(Collected data entries)
- Opening Delimiter -

(** The book with a new level for one order is represented. *)
Lemma rest_new_rep b b' G r l o g1 g2 lv h' :
  rep b G -> l ∉ olocs (gorders (both G r)) -> (l < h_next (bk_heap b))%positive ->
  os_ID o ∉ oids (gorders (both G r)) -> side_of (os_Side o) = r ->
  G r = g1 ++ g2 -> lv = h_next (bk_heap b) -> bk_heap b' = h' -> (lv < h_next h')%positive ->
  get_side (other r) b' = get_side (other r) b ->
  bk_orders b' = <[os_ID o := l]> (bk_orders b) ->
  sb_isBid (get_side r b') = is_bid r ->
  sb_prices (get_side r b') = map gl_price (g1 ++ mkG lv (os_Price o) [(l, o)] :: g2) ->
  (forall p l', sb_levels (get_side r b') !! p = Some l' <->
                (p, l') ∈ keys (g1 ++ mkG lv (os_Price o) [(l, o)] :: g2)) ->
  prices_sorted (is_bid r) (map gl_price (g1 ++ mkG lv (os_Price o) [(l, o)] :: g2)) ->
  hframe [l] [lv; lv] (bk_heap b) h' ->
  level_core h' (mkG lv (os_Price o) [(l, o)]) ->
  rep b' (ghost_set G r (g1 ++ mkG lv (os_Price o) [(l, o)] :: g2)).
Proof.
  intros R Hloc Hfr Hid Hside E -> <- Hn Hother Hord Sf Sp Sl Ss Hf Hc.
  set (lv := h_next (bk_heap b)) in *. set (g := mkG lv (os_Price o) [(l, o)]) in *.
  pose proof (rp_lfresh _ _ R r) as Hlf. pose proof (rp_ofresh _ _ R r) as Hof.
  pose proof (rp_llocs _ _ R r) as Hll. pose proof (rp_olocs _ _ R r) as Hol.
  pose proof (rp_ids _ _ R r) as Hi.
  assert (gorders (both G r) = gorders g1 ++ gorders g2 ++ gorders (G (other r))) as Eall.
  { unfold both. by rewrite E, !gorders_app, <-app_assoc. }
  assert (gorders ((g1 ++ g :: g2) ++ G (other r))
          = gorders g1 ++ (l, o) :: gorders g2 ++ gorders (G (other r))) as Enew.
  { by rewrite !gorders_app, gorders_cons, <-!app_assoc. }
  assert (forall g', g' ∈ both G r -> (gl_loc g' ∉ [lv; lv]) /\
            (forall l', l' ∈ olocs (gl_orders g') -> l' ∉ [l])) as Hsep.
  { intros g' Hg'. split.
    - assert (gl_loc g' < lv)%positive as Hlt.
      { rewrite Forall_forall in Hlf. apply Hlf, list_elem_of_fmap. eauto. }
      intros Hin. rewrite !elem_of_cons, elem_of_nil in Hin. lia.
    - intros l' Hl' ->%list_elem_of_singleton. apply Hloc. by eapply olocs_gorders_elem. }
  eapply rep_set; [exact R|exact Hother|exact Sf|exact Sp|exact Sl|exact Ss|exact Hf|..];
    rewrite ?Enew, ?Hord.
  - apply Forall_forall. intros g' Hg'. apply Hsep. unfold both. set_solver.
  - assert (Forall (level_core (bk_heap b')) (g1 ++ g2)) as HF.
    { pose proof (rp_core _ _ R r) as HF. rewrite E in HF. rewrite Forall_forall in HF |- *.
      intros g' Hg'. destruct (Hsep g') as [A B]; [unfold both; rewrite E; set_solver|].
      by eapply level_core_frame; [exact Hf|done|done|apply HF]. }
    rewrite Forall_app, Forall_cons in *. naive_solver.
  - pose proof (rp_shape _ _ R r) as HF. rewrite E in HF. rewrite Forall_app, Forall_cons in *.
    split_and!; [naive_solver| |naive_solver]. split; [by apply Forall_singleton..|done].
  - apply idlocs_add; rewrite <-Eall; [done|apply R].
  - rewrite Eall in Hi, Hid. unfold oids in *. rewrite map_app in *. simpl.
    apply NoDup_middle. rewrite not_elem_of_app in Hid. tauto.
  - rewrite Eall in Hol, Hloc. unfold olocs in *. rewrite map_app in *. simpl.
    apply NoDup_middle. rewrite not_elem_of_app in Hloc. tauto.
  - unfold both in Hll, Hlf. rewrite E, <-app_assoc, map_app in Hll, Hlf.
    rewrite <-app_assoc, map_app. simpl. apply NoDup_middle. rewrite Forall_app in Hlf.
    rewrite !Forall_forall in Hlf.
    split_and!; [| |done]; intros Hin; apply Hlf in Hin; simpl in Hin; unfold lv in Hin; lia.
  - rewrite Eall, !olocs_app, !Forall_app in Hof.
    rewrite gorders_app, gorders_cons, !olocs_app, !Forall_app. pose proof (hf_next _ _ _ _ Hf).
    destruct Hof as (F1 & F2 & _). split_and!.
    + eapply Forall_impl; [exact F1|]. simpl. lia.
    + apply Forall_singleton. simpl. lia.
    + eapply Forall_impl; [exact F2|]. simpl. lia.
  - unfold both in Hlf. rewrite E, !map_app, !Forall_app in Hlf. destruct Hlf as ([F1 F2] & _).
    pose proof (hf_next _ _ _ _ Hf). rewrite map_app, Forall_app. simpl. rewrite Forall_cons.
    split_and!; [|done|]; (eapply Forall_impl; [eassumption|]); simpl; lia.
Qed.
Lemma step_outcome_trades cmd s evs s' :
  is_u64 (sn_NextTradeSeq s) -> step_outcome cmd s evs s' ->
  exists fs, trades evs = step_trades (cmd_Seq cmd) (cmd_OrderID cmd) (sn_NextTradeSeq s) fs.
Proof.
  intros Hn [H|m H1 H2|evs' s1 H1 H2 H3 Hout|H1 H2 H3 H4|o H1 H2 H3 H4|evs' s1 H1 H2 H3 Hout];
    try (by exists []); unfold step_trades.
  - destruct Hout as [o Hf|Hf Ht Ha|fs rem ls tail s2 Hf Hfok Htk Hm He]; try by exists [].
    exists fs. rewrite trades_cons_other by done. rewrite trades_app. unfold match_events.
    rewrite trades_fill_events, (trades_none tail), app_nil_r by (done || destruct He; each).
    done.
  - destruct Hout as [Hf|o Hf Hp Hq|o price fs rem ls Hf Hp Hl Htk Hm s2]; try by exists [].
    + exists []. rewrite trades_none; [done|]. constructor; [done|]. apply Forall_app. split; each.
    + exists fs. rewrite trades_cons_other by done. rewrite trades_app. unfold match_events.
      rewrite trades_fill_events by done. rewrite (trades_none (_ ++ _)); [by rewrite app_nil_r|].
      apply Forall_app. split; each.
Qed.

Lemma step_trade_ids seq id nts fs k i :
  map ev_TradeID (step_trades seq id nts fs) !! k = Some i ->
  (k < length fs)%nat /\ i = trade_id seq (nts_at nts k).
Proof.
  unfold step_trades. intros H. apply list_lookup_fmap_Some in H as (e & -> & H).
  apply list_lookup_imap_Some in H as (f & Hf & ->). apply lookup_lt_Some in Hf. done.
Qed.

Lemma length_step_trades seq id nts fs : length (step_trades seq id nts fs) = length fs.
Proof. apply length_imap. Qed.

(** Up to 2^20 trades of one command have different IDs. *)
Lemma step_trade_ids_NoDup seq id nts fs :
  0 <= seq < 2 ^ 44 -> Z.of_nat (length fs) <= 2 ^ 20 ->
  NoDup (map ev_TradeID (step_trades seq id nts fs)).
Proof.
  intros Hs Hl. apply NoDup_alt. intros j k i Hj Hk.
  apply step_trade_ids in Hj as [Hj ->]. apply step_trade_ids in Hk as [Hk E].
  rewrite !trade_id_value in E by done. unfold nts_at, wrap_u64 in E.
  assert ((nts + Z.of_nat j) mod 18446744073709551616 mod 2 ^ 20
          = (nts + Z.of_nat k) mod 18446744073709551616 mod 2 ^ 20) as E' by lia.
  rewrite !Z.mod_mod_divide in E' by (by exists (2 ^ 44)).
  assert (Z.of_nat j = Z.of_nat k); [|lia].
  revert E' Hj Hk Hl. change (2 ^ 20) with 1048576. intros. Z.div_mod_to_equations. lia.
Qed.

(** The upper bits of a trade ID are the sequence number of its command. *)
Lemma step_trade_ids_seq seq id nts fs i :
  0 <= seq < 2 ^ 44 -> i ∈ map ev_TradeID (step_trades seq id nts fs) -> i / 2 ^ 20 = seq.
Proof.
  intros Hs Hi. apply list_elem_of_lookup in Hi as [k Hk]. apply step_trade_ids in Hk as [_ ->].
  rewrite trade_id_value by done. pose proof (Z.mod_pos_bound (nts_at nts k) (2 ^ 20) ltac:(lia)).
  rewrite Z.div_add_l, Z.div_small by lia. lia.
Qed.

Lemma spec_Apply_outcome cmd s :
  book_ok s -> step_outcome cmd s (res_Events (spec_Apply cmd s).1) (spec_Apply cmd s).2.
Proof.
  intros Hok. assert (step_outcome cmd s (spec_events cmd s).1 (spec_events cmd s).2) as H.
  { by apply spec_events_outcome. }
  unfold spec_Apply. by destruct (spec_events cmd s).
Qed.

Lemma trade_ids_all cmds s :
  book_ok s -> Forall command_typed cmds ->
  StronglySorted Z.lt (map cmd_Seq cmds) -> Forall (fun c => cmd_Seq c < 2 ^ 44) cmds ->
  Forall (fun r => Z.of_nat (length (trade_ids (res_Events r))) <= 2 ^ 20) (spec_all cmds s).1 ->
  NoDup (concat (map (fun r => trade_ids (res_Events r)) (spec_all cmds s).1)) /\
  Forall (fun i => exists c, c ∈ cmds /\ i / 2 ^ 20 = cmd_Seq c)
    (concat (map (fun r => trade_ids (res_Events r)) (spec_all cmds s).1)).
Proof.
  intros Hok Ht. revert s Hok. induction Ht as [|cmd cmds Hc Hcs IH]; intros s Hok Hsort Hlt Hcnt.
  { simpl. split; constructor. }
  simpl in Hsort. apply StronglySorted_inv in Hsort as [Hsort Hall].
  apply Forall_cons in Hlt as [Hlt Hlts].
  pose proof (spec_Apply_outcome cmd s Hok) as Hout. pose proof (spec_Apply_ok cmd s Hc Hok) as Hok1.
  destruct (step_outcome_trades _ _ _ _ (co_nts _ (bo_core _ Hok)) Hout) as [fs Hfs].
  simpl in *. destruct (spec_Apply cmd s) as [r s1]. simpl in *.
  destruct (spec_all cmds s1) as [rs s2] eqn:Ers. simpl in *. apply Forall_cons in Hcnt as [Hcnt Hcnts].
  specialize (IH s1 Hok1 Hsort Hlts). rewrite Ers in IH. destruct (IH Hcnts) as [IH1 IH2].
  assert (0 <= cmd_Seq cmd < 2 ^ 44) as Hseq by (destruct Hc; unfold is_u64 in *; lia).
  unfold trade_ids at 1 3. rewrite Hfs. split.
  - apply NoDup_app. split_and!; [| |done].
    + apply step_trade_ids_NoDup; [done|]. unfold trade_ids in Hcnt. rewrite Hfs in Hcnt.
      by rewrite length_map, length_step_trades in Hcnt.
    + intros i Hi Hi'. apply step_trade_ids_seq in Hi; [|done].
      rewrite Forall_forall in IH2. destruct (IH2 _ Hi') as (c & Hin & E).
      rewrite Forall_map, Forall_forall in Hall. specialize (Hall c Hin). simpl in Hall. lia.
  - apply Forall_app. split.
    + apply Forall_forall. intros i Hi. exists cmd. split; [left|]. by eapply step_trade_ids_seq.
    + eapply Forall_impl; [exact IH2|]. intros i (c & Hin & E). exists c. split; [by right|done].
Qed.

- Closing Delimiter -

> **Work instructions**:
Retype, exactly and in full, the lines above from the one containing "rewrite trades_fill_events by" through the one containing "unfold step_trades. intros".

> **Exercise result**:
      rewrite trades_fill_events by done. rewrite (trades_none (_ ++ _)); [by rewrite app_nil_r|].
      apply Forall_app. split; each.
Qed.

Lemma step_trade_ids seq id nts fs k i :
  map ev_TradeID (step_trades seq id nts fs) !! k = Some i ->
  (k < length fs)%nat /\ i = trade_id seq (nts_at nts k).
Proof.
  unfold step_trades. intros H. apply list_lookup_fmap_Some in H as (e & -> & H).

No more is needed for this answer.